What the task asks
Repeat the lines of the data that follow, please, starting at the first and stopping after the one with "Definition opt_u64 (t".

Source data: Begin

Lemma cond_name_utf8 code : code_ok code = true -> utf8_valid (jcc_cond_name_for_emit code) = true.
Proof.
  revert code. apply code_cases. intros c Hc.
  repeat (apply elem_of_cons in Hc as [->|Hc]; [vm_compute; reflexivity|]). by apply not_elem_of_nil in Hc.
Qed.

Definition opt_u64 (t : option Z) : bool := match t with Some a => u64_ok a | None => true end.

Definition jccP (code : Z) (wide : bool) (cmp : list byte) (target : option Z) : list piece := sp1 :: attrsP (jccA code wide cmp target).

Lemma render_jcc code wide cmp target (incl : bool) : code_ok code = true ->
  render (jccP code wide cmp (if incl then Some target else None)) = emit_jcc_attrs code wide cmp target incl.
Proof.
  intros Hc. unfold jccP. rewrite render_cons, render_attrs by done. unfold emit_attrs, emit_jcc_attrs, jccA. cbn [map app].
  unfold emit_attr at 1. cbn [key avalue emit_attr_value]. rewrite render_cond_name by done.
  destruct cmp, wide, incl; reflexivity.
Qed.

Lemma closed_jcc code wide cmp target : code_ok code = true -> opt_u64 target = true -> closed (jccP code wide cmp target).
Proof.
  intros Hc Ht. apply (closed_app [sp1]); [by apply closed_blank|]. apply closed_attrs. unfold jccA. rewrite !List.forallb_app. cbn [forallb].
  unfold wf_attr at 1. cbn [key avalue]. rewrite cond_name_utf8 by done. destruct cmp, wide, target as [a|]; cbn [opt_u64] in Ht; try reflexivity;
    cbn [forallb]; unfold wf_attr; cbn [avalue]; rewrite ?Ht; reflexivity.
Qed.

Lemma reads_jcc_attrs {A} b tok code wide cmp target (f : list byte * Z * bool * option Z -> P A) ps a ok : code_ok code = true ->
  reads b (f (cmp, code, wide, target)) ps a ok ->
  reads b (parse_jcc_attrs tok ≫= f) (attrsP (jccA code wide cmp target) ++ ps) a ok.
Proof.
  intros Hc H. unfold parse_jcc_attrs. apply reads_assoc. eapply reads_bind; [apply reads_attrs| |done].
  assert (fold_jcc_attrs (jccA code wide cmp target) {| j_cmp := []; j_code := None; j_wide := false; j_target := None |} =
    Some {| j_cmp := cmp; j_code := Some code; j_wide := wide; j_target := target |}) as ->; [|exact H].
  unfold jccA. cbn [app fold_jcc_attrs avalue key]. rewrite decide_True, code_back by done. by destruct cmp, wide, target.
Qed.

Lemma reads_jcc {A} b tok code wide cmp target (f : list byte * Z * bool * option Z -> P A) ps a ok : code_ok code = true ->
  reads b (f (cmp, code, wide, target)) ps a ok -> reads b (parse_jcc_attrs tok ≫= f) (jccP code wide cmp target ++ ps) a ok.
Proof. intros Hc H. by apply reads_sp, reads_jcc_attrs. Qed.

(** * Jumps *)

Lemma goto_stmt printable b sw a wide : u64_ok a = true -> exists ps,
  render ps = emit_simple printable (Goto a wide) [] /\ simple_ok b sw (Goto a wide) ps.
Proof.
  intros Ha. exists (C (str "goto ") ++ [idT (label_ref a)] ++ (if wide then sp1 :: attrsP [flag (str "wide")] else []) ++ C (str ";") ++ [Sp nl]).
  split; [|split; [split|]].
  - cbn [emit_simple]. rewrite !render_app, render_tk. destruct wide; [|apps; reflexivity]. rewrite render_cons, render_attrs by done. apps. reflexivity.
  - assert (closed (C (str ";") ++ [Sp nl])) as He by (apply closed_app; [by apply closed_const|by apply closed_blank]).
    apply closed_app; [by apply closed_const|]. apply seg_closed_app; [auto with seg| |].
    + destruct wide; cbn [app]; [by eexists _, _|opens_tac].
    + destruct wide; [|done]. apply (closed_app (sp1 :: attrsP [flag (str "wide")])); [|done].
      apply (closed_app [sp1]); [by apply closed_blank|by apply closed_attrs].
  - start_tac [Ident (str "goto")].
  - intros list one. change (C (str "goto ")) with [Tk (str "goto") (Ident (str "goto")); Sp [byte_of 32]].
    unfold parse_stmt. rd. unfold parse_goto_stmt. rd. apply reads_label; [done|]. destruct wide; cbn [app].
    + apply reads_sp. eapply reads_bind; [apply reads_attrs| |done]. expand_C. rd.
    + rewrite <- (app_nil_l (C (str ";") ++ _)). eapply reads_bind; [apply (reads_no_attrs b (fun post => hd_kind post = Semicolon)); intros; congruence| |].
      * expand_C. rd.
      * intros post _. by expand_C.
Qed.

(** A condition in parentheses, and what follows. *)
Lemma reads_parens {A} b s ps (f : list byte -> P A) qs a ok : (forall b, reads b parse_paren_inner ps s paren_post) ->
  reads b (f s) qs a ok -> reads b (parens ≫= f) (Tk [byte_of 40] LParen :: ps ++ Tk [byte_of 41] RParen :: qs) a ok.
Proof.
  intros H Hf. unfold parens. apply reads_assoc, reads_expect. apply reads_assoc. eapply reads_bind; [apply H| |].
  - apply reads_assoc, reads_expect, reads_ret_bind. exact Hf.
  - intros post _. by eexists.
Qed.

Lemma ended_rpar ps qs : ended ps -> closed qs -> closed (ps ++ Tk [byte_of 41] RParen :: qs).
Proof.
  intros H Hc. apply ended_closed_app; [done|by intros rest; eexists _, _|]. apply (closed_app [rparT]); [by apply closed_const|done].
Qed.

Lemma if_goto_stmt printable b sw cond a cmp code wide : raw_cond cond = true -> u64_ok a = true -> code_ok code = true -> exists ps,
  render ps = emit_simple printable (IfGoto cond a cmp code wide) [] /\ simple_ok b sw (IfGoto cond a cmp code wide) ps.
Proof.
  intros Hr Ha Hc. destruct (raw_cond_reads cond Hr) as (ps & Er & He & Hps).
  exists ([idT (str "if"); sp1; lparT] ++ ps ++ rparT :: C (str " goto ") ++ [idT (label_ref a)] ++ jccP code wide cmp None ++ C (str ";") ++ [Sp nl]).
  split; [|split; [split|]].
  - cbn [emit_simple]. rewrite <- (render_jcc code wide cmp a false) by done.
    rewrite !render_app, (render_cons rparT), !render_app, Er, render_tk. apps. reflexivity.
  - apply closed_app; [by apply closed_const|]. apply ended_rpar; [done|]. apply closed_app; [by apply closed_const|].
    apply seg_closed_app; [auto with seg|by eexists _, _|]. apply closed_app; [by apply closed_jcc|].
    apply closed_app; [by apply closed_const|by apply closed_blank].
  - by exists [Ident (str "if")]; split; [intros post; eexists|].
  - intros list one. cbn [app]. unfold parse_stmt. rd. unfold parse_if_stmt. rd. apply (reads_parens b cond); [done|].
    change (C (str " goto ")) with [sp1; Tk (str "goto") (Ident (str "goto")); sp1]. rd. unfold parse_if_goto_tail. rd.
    apply reads_label; [done|]. apply reads_jcc; [done|]. expand_C. rd.
Qed.

(** A value that a jump or a return carries: one text, no mark in it. *)
Definition wf_value_text (stop : TokenKind -> bool) (s : list byte) : bool :=
  text_ok s && negb (existsb (fun k => stop k || bool_decide (k = Eof)) (text_kinds s)).

Lemma if_return_stmt printable b sw cond value a cmp code wide : raw_cond cond = true ->
  value = [] \/ wf_value_text is_semicolon_or_hash value = true -> u64_ok a = true -> code_ok code = true -> exists ps,
  render ps = emit_simple printable (IfReturn cond value a cmp code wide) [] /\ simple_ok b sw (IfReturn cond value a cmp code wide) ps.
Proof.
  intros Hr Hv Ha Hc. destruct (raw_cond_reads cond Hr) as (ps & Er & He & Hps).
  assert (exists vs, render vs = match value with [] => [] | _ => str " " ++ value end /\
    (forall rest, closed rest -> closed (vs ++ sp1 :: rest)) /\ (vs = [] \/ exists qs, vs = sp1 :: qs) /\
    forall tok, reads b (k ← peek_kind; value_text ← if is_semicolon_or_hash k then mret [] else parse_until_semicolon_or_attr;
       '(cmp_bytes, cond_code, wide, target) ← parse_jcc_attrs tok; _ ← expect Semicolon;
       match target with Some target_addr => mret (IfReturn cond value_text target_addr cmp_bytes cond_code wide) | None => expected_at tok end)
      (vs ++ jccP code wide cmp (Some a) ++ C (str ";") ++ [Sp nl]) (IfReturn cond value a cmp code wide) (fun _ => True))
    as (vs & Evs & Hvs & Hvs' & Rvs).
  { assert (forall tok v, reads b ('(cmp_bytes, cond_code, wide, target) ← parse_jcc_attrs tok; _ ← expect Semicolon;
       match target with Some target_addr => mret (IfReturn cond v target_addr cmp_bytes cond_code wide) | None => expected_at tok end)
       (attrsP (jccA code wide cmp (Some a)) ++ C (str ";") ++ [Sp nl]) (IfReturn cond v a cmp code wide) (fun _ => True)) as Hj.
    { intros tok v. apply reads_jcc_attrs; [done|]. expand_C. rd. }
    destruct (decide (value = [])) as [->|Hn].
    - exists []. split_and!; [done|intros rest Hrest; by apply (closed_app [sp1]); [apply closed_blank|]|by left|]. intros tok. cbn [app].
      apply (reads_peek_kind _ Hash); [intros post _; unfold jccP, attrsP; by expand_C|]. cbn [is_semicolon_or_hash]. rd. unfold jccP. rd. apply Hj.
    - destruct Hv as [?|Hv]; [done|]. apply andb_prop in Hv as [Ht Hk%negb_true_iff].
      destruct (text_pieces value Ht) as (qs & Eq & Hq & Ek & _ & Hf & _). exists (sp1 :: qs). split_and!.
      + rewrite render_cons, Eq. by destruct value.
      + intros rest Hrest. apply (closed_app [sp1]); [by apply closed_blank|]. apply ended_closed_app; [done|by intros r; eexists _, _|].
        apply (closed_app [sp1]); [by apply closed_blank|done].
      + right. by eexists.
      + intros tok. cbn [app]. apply reads_sp. rewrite <- Ek in Hk. destruct Hf as (w & k & qs' & E).
        assert (is_semicolon_or_hash k = false) as Hk1 by (rewrite E in Hk; cbn [tkinds existsb] in Hk; by apply orb_false_iff in Hk as [[? _]%orb_false_iff _]).
        apply (reads_peek_kind _ k); [intros post _; by rewrite E|]. rewrite Hk1. unfold parse_until_semicolon_or_attr.
        assert (qs ++ jccP code wide cmp (Some a) ++ C (str ";") ++ [Sp nl] =
          (qs ++ [sp1]) ++ attrsP (jccA code wide cmp (Some a)) ++ C (str ";") ++ [Sp nl]) as -> by (unfold jccP; by apps).
        eapply reads_bind; [apply reads_until; [by exists w, k, qs'|rewrite Eq; by apply text_tidy|done|exact Hk]| |].
        * rewrite Eq. apply Hj.
        * intros post _. unfold attrsP. expand_C. by eexists _, _, _. }
  exists ([idT (str "if"); sp1; lparT] ++ ps ++ rparT :: C (str " return") ++ vs ++ jccP code wide cmp (Some a) ++ C (str ";") ++ [Sp nl]).
  split; [|split; [split|]].
  - cbn [emit_simple]. rewrite <- (render_jcc code wide cmp a true) by done. rewrite <- Evs.
    rewrite !render_app, (render_cons rparT), !render_app, Er. apps. reflexivity.
  - apply closed_app; [by apply closed_const|]. apply ended_rpar; [done|].
    assert (closed (vs ++ jccP code wide cmp (Some a) ++ C (str ";") ++ [Sp nl])) as H.
    { unfold jccP. cbn [app]. apply Hvs. apply closed_app; [|apply closed_app; [by apply closed_const|by apply closed_blank]].
      assert (closed ([sp1] ++ attrsP (jccA code wide cmp (Some a)))) as Hcl by by apply closed_jcc. by intros rest; apply Hcl. }
    apply seg_closed_app; [by apply seg_const| |done]. destruct Hvs' as [->|[qs ->]]; by eexists _, _.
  - by exists [Ident (str "if")]; split; [intros post; eexists|].
  - intros list one. cbn [app]. unfold parse_stmt. rd. unfold parse_if_stmt. rd. apply (reads_parens b cond); [done|].
    change (C (str " return")) with [sp1; Tk (str "return") (Ident (str "return"))]. rd. unfold parse_if_return_tail.
    apply (reads_weaken _ _ _ (fun _ => True)); [|done]. rd. apply Rvs.
Qed.

(** * Returns *)

Definition return_text (v : Z) : list byte := if v <? 10 then fmt_dec v else hex_lit v.

Lemma small_cases (P : Z -> Prop) : (forall c, c ∈ seqZ 0 10 -> P c) -> forall v, 0 <= v < 10 -> P v.
Proof. intros H v Hv. apply H, elem_of_seqZ. lia. Qed.

Lemma digits_tidy r s : r <= 16 -> s <> [] -> Forall (fun b => is_Some (digit_val r b)) s -> tidy s = true.
Proof.
  intros Hr Hn H. assert (forall b, is_Some (digit_val r b) -> graphic b = true) as Hg.
  { intros b [v Hb]. unfold digit_val in Hb. unfold graphic. repeat case_match; try done; lia. }
  unfold tidy. destruct s as [|a t]; [done|]. cbn [head]. rewrite Forall_forall in H. rewrite (Hg a) by (apply H; left).
  destruct (last (a :: t)) as [z|] eqn:E; [|by apply last_None in E]. apply last_Some_elem_of in E. cbn [andb]. by apply Hg, H.
Qed.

Source data: End

Result below
Lemma cond_name_utf8 code : code_ok code = true -> utf8_valid (jcc_cond_name_for_emit code) = true.
Proof.
  revert code. apply code_cases. intros c Hc.
  repeat (apply elem_of_cons in Hc as [->|Hc]; [vm_compute; reflexivity|]). by apply not_elem_of_nil in Hc.
Qed.

Definition opt_u64 (t : option Z) : bool := match t with Some a => u64_ok a | None => true end.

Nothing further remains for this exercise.